Wednesday, June 08, 2011

“Are you ready for change?”

That is my new mantra. Sometimes it changes to – “are your REALLY ready for a change?”

How often have I said, or heard someone else say, “I’d give my right arm to look like her” or “I’d do anything to be like that”? And we all know as soon as we say it that we don’t really mean it. I mean – who’d really give up their right arm or do ‘anything’ (literally) for a better body?

For me, I think that it’s about really wanting and being willing to work for the change. Whatever that change may be – and for some people it is different things. For some it’s about the number on the scales, or a lifestyle they’ve been coveting or changing their diet or incorporating fiscal goals into a healthy way of life or just having a better mental outlook.
When you visualize the ‘change’ you want in your life – what does it look like?

For me I think about a few key words: Strong, Peaceful and Ready.

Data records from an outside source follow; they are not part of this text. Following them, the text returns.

(* ===== verification/EnqueueWitnesses.v ===== *)
(** * A concrete enqueue batch, and catalogs for the copy and derivation domains

    An intake of two files whose scan reports that one directory is excluded; both runs end with the
    other file in a bundle. *)

From Stdlib Require Import Ascii.
From S2P Require Import Prelude Json JobModels Catalog RetryConfig Scrub BundleGroup Accumulator AccumulatorFacts.
From S2P Require Import Profiles Policy AppleDouble Staging StagingWitnesses ArchiveWitnesses RetentionWitnesses.
From S2P Require Import Submission ArchiveEnqueue ArchiveEnqueueFacts.

Definition tree_item (content name : string) : IngestItem := {|
  ii_intake_id := "i1"; ii_logical_asset_hash := padded content; ii_artifactclass := "masters";
  ii_size_bytes := Z.of_nat (String.length content); ii_as_received_path := name; ii_item_metadata := [];
  ii_disposition := NEW |}.

Definition batch_cat : Cat :=
  with_policies {["masters" := staging_record]}
    (with_items {| t_rows := <[1 := tree_item "clip" "day1/a.mov"]> {[2 := tree_item "draft" "proxies/a.mov"]};
                   t_next := 3 |} (funnel_cat held)).

Definition data_dir : list string := [""; "srv"; "landing"; "i1"; "data"].

Definition batch_tree : Tree :=
  <[data_dir := SDir]>
    (<[data_dir ++ ["day1"; "a.mov"] := SFile "clip" ∅]> {[data_dir ++ ["proxies"; "a.mov"] := SFile "draft" ∅]}).

Definition slashed : list string → string := FanoutMap.join "/".

Definition demo_host : Host := {|
  h_rem_bin_env := Some "/opt/rem"; h_which := λ _, None; h_expanduser := λ s, s;
  h_executable := λ p, bool_decide (p = "/opt/rem"); h_home := "/root" |}.

Definition demo_rem (command : list string) : Completed :=
  {| cp_returncode := if bool_decide (command =
       ["/opt/rem"; "archive"; "build"; "--scan-only"; "--inputs"; "/srv/landing/i1/data"]) then 0 else 2;
     cp_stdout := ["scanning"; "{report}"] |}.

Definition demo_report (line : string) : option json :=
  if bool_decide (line = "{report}")
  then Some (JObj [("scan", JObj [("clusters", JList [JObj [("prefix", JStr "proxies/"); ("reason", JStr EXCLUDE_REASON);
                                                            ("count", JInt 1); ("bytes", JInt 5)]])])])
  else None.

Definition demo_env (n : nat) : AppendEnv := {|
  ae_mint_race := λ k, k; ae_race := λ _ k, k; ae_fresh := if decide (n = 0%nat) then "b1" else "b2"; ae_now := 5 |}.

Lemma quiet_env n : env_grows (demo_env n).
Proof. split; [|intros i]; (split; [apply no_race|done]). Qed.

Lemma batch_cat_ok : bundles_ok batch_cat.
Proof. constructor; cbn; try done; intros *; by rewrite lookup_empty. Qed.

Lemma batch_cat_ids : tbl_ok (exclusions batch_cat).
Proof. intros i x. cbn. by rewrite lookup_empty. Qed.

Definition demo_intake_batch :=
  enqueue_intake_batch padded (λ _, "") packed "1.0" (λ _ _, false) (λ _ _, false) (λ _, true) (λ _ _, true)
    (λ _, "") (λ s, s) (split_on "/") slashed demo_host demo_rem demo_report (λ _, "") (λ _, None) batch_cat batch_tree
    (λ _, demo_env) "i1" None None.


Lemma intake_batch_complete_witness :
  ∃ k' rs, demo_intake_batch.2 = BatchDone k' rs ∧ length rs = 1%nat ∧
    ∃ r, r ∈ rs ∧ br_artifactclass r = "masters" ∧ routed slashed k' (tree_item "clip" "day1/a.mov") r.
Proof.
  assert (Hlen : match demo_intake_batch.2 with BatchDone _ rs => length rs | _ => 0%nat end = 1%nat)
    by (vm_compute; reflexivity).
  assert (Hin : tree_item "clip" "day1/a.mov" ∈ intake_items batch_cat "i1") by (vm_compute; left).
  destruct demo_intake_batch as [t' [k' rs|k' s|e]] eqn:E; [|discriminate Hlen..]. cbn in Hlen.
  destruct (intake_batch_complete padded (λ _, "") packed "1.0" (λ _ _, false) (λ _ _, false) (λ _, true) (λ _ _, true)
    (λ _, "") (λ s, s) (split_on "/") slashed demo_host demo_rem demo_report (λ _, "") (λ _, None) batch_cat batch_tree
    (λ _, demo_env) "i1" None None t' k' rs (λ _, quiet_env) batch_cat_ok batch_cat_ids E) as [_ Hall].
  exists k', rs. split; [reflexivity|]. split; [exact Hlen|]. apply (Hall _ Hin).
Defined.


(** ** The copy and derivation domains *)

From S2P Require Import Prelude Json JobModels Catalog Leases RetryConfig Conditions Engine.
From S2P Require Import EngineFacts Spine SpineFacts Durability Profiles Novelty Retention RetentionGateFacts.
From S2P Require Import CopyReconciler DerivationReconciler DomainFacts ScrubFacts ArchiveWitnesses RetentionWitnesses.




(** A clip whose content is durable already, received again in an intake that asks for proxies *)
Definition known_item : IngestItem := {|
  ii_intake_id := "i1"; ii_logical_asset_hash := hash_a; ii_artifactclass := "s-masters";
  ii_size_bytes := 10; ii_as_received_path := "x.mov"; ii_item_metadata := [];
  ii_disposition := KNOWN_DURABLE |}.

Definition proxy_intake : Intake := {|
  in_artifactclass := "s-masters"; in_status := REGISTERED; in_retention_state := HELD;
  in_released_at := None; in_staging_deleted_at := None;
  in_manifest_path := Some "/srv/landing/i1/manifest.json"; in_manifest_digest := Some "m";
  in_requested_profile := Some "proxy-review"; in_release_policy_fingerprint := None;
  in_staging_tombstoned_at := None; in_staging_tombstone_path := None |}.

Definition known_data : Database := {|
  cat := with_policies {["s-masters" := masters_policy 1]}
           (with_acpools {[("s-masters", "disk") := membership 1]}
              (with_items {| t_rows := {[1 := known_item]}; t_next := 2 |} (funnel_cat proxy_intake)));
  jobs := empty_jobdb |}.

Definition derivation_registry : gmap string Reconciler :=
  {[DERIVATION_DOMAIN := derivation_reconciler true (λ _, true) "/cache"]}.

Lemma known_forgotten : forgotten known_data 1 known_item proxy_intake transcode_entry.
Proof.
  constructor; try (vm_compute; reflexivity).
  - split; intros i x; cbn; by rewrite lookup_empty.
  - exists "proxy-review", [transcode_entry]. split_and!; [reflexivity|done|vm_compute; reflexivity|left].
Qed.

Definition known_pass := reconcile (λ _, "") (λ _, "unknown") derivation_registry known_data DERIVATION_DOMAIN 10 None 10 1 2
  (λ _, 3) (λ _, (4, 5)).

Definition known_gate (d : Database) := local_gate_status (λ s, s) (λ _, "") d "i1" proxy_intake ∅ true 1 9.

Lemma suppressed_work_blocks_release_witness :
  ∃ d' n st, known_pass = Ok (d', n) ∧ known_gate d' = Ok st ∧
    ig_holds st = ["derivation:derivation:1:transcode:missing-condition"] ∧ ig_releasable st = false.
Proof.
  assert (Hok : match known_pass with
    | Ok (d', _) => match known_gate d' with
                    | Ok st => bool_decide (ig_holds st = ["derivation:derivation:1:transcode:missing-condition"])
                    | Err _ => false
                    end
    | Err _ => false
    end = true) by (vm_compute; reflexivity).
  destruct known_pass as [[d' n]|] eqn:Ep; [|discriminate Hok].
  destruct (known_gate d') as [st|] eqn:Eg; [|discriminate Hok]. apply bool_decide_eq_true in Hok.
  exists d', n, st. split; [reflexivity|]. split; [exact Eg|]. split; [exact Hok|].
  apply (suppressed_work_blocks_release true (λ _, true) "/cache" (λ _, "") (λ _, "unknown") derivation_registry
    eq_refl (λ s, s) (λ _, "") known_data d' 1 known_item proxy_intake transcode_entry ∅ 1 9 st
    known_forgotten); [|exact Eg].
  apply rtc_once. exists 10%nat, None, 10%nat, 1, 2, (λ _, 3), (λ _, (4, 5)), n. exact Ep.
Defined.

Strong – that word can mean so many different things – and honestly, my definition of the word changes day to day. So what “strong” means is still a work in progress. But I know I want to be able to identify with it.

Peaceful – when I think of some of the women I admire most, or that I think are most beautiful it is those that seem at peace (and sometimes showcase) their ‘quirks’. They are not the women who hide behind hair or layers of make-up or wear outfits that they hope hide their imperfections. It’s those women who have found peace with their individuality that I admire. I want that. I want to get to the point where I look in the mirror and don’t notice my faults first. When you look at your hair in the mirror, what do you notice first? The 5 out of place or the 100,000 hairs that are where they are supposed to be? Personally, my hair has some funky flips – but I love the color. I want to get to a place where I feel peaceful enough to admire my color and laugh at my funky flips and waves.

Ready – When I went to grad school, my inspiration was to be “ready”. Ready for what, I did not know…but ready. I wanted to have the knowledge and degree so that when a door opened I would be ready to walk through it with confidence. I want the same thing but in a physical way. I want to be in that place where if I was invited to go on a hike or a bike ride or kayaking or whatever – I could just say “sounds awesome. I’m ready!” and not think, “oh no… what if I’m not fast enough, strong enough, or mentally tough enough?” I’m ready to be “ready”.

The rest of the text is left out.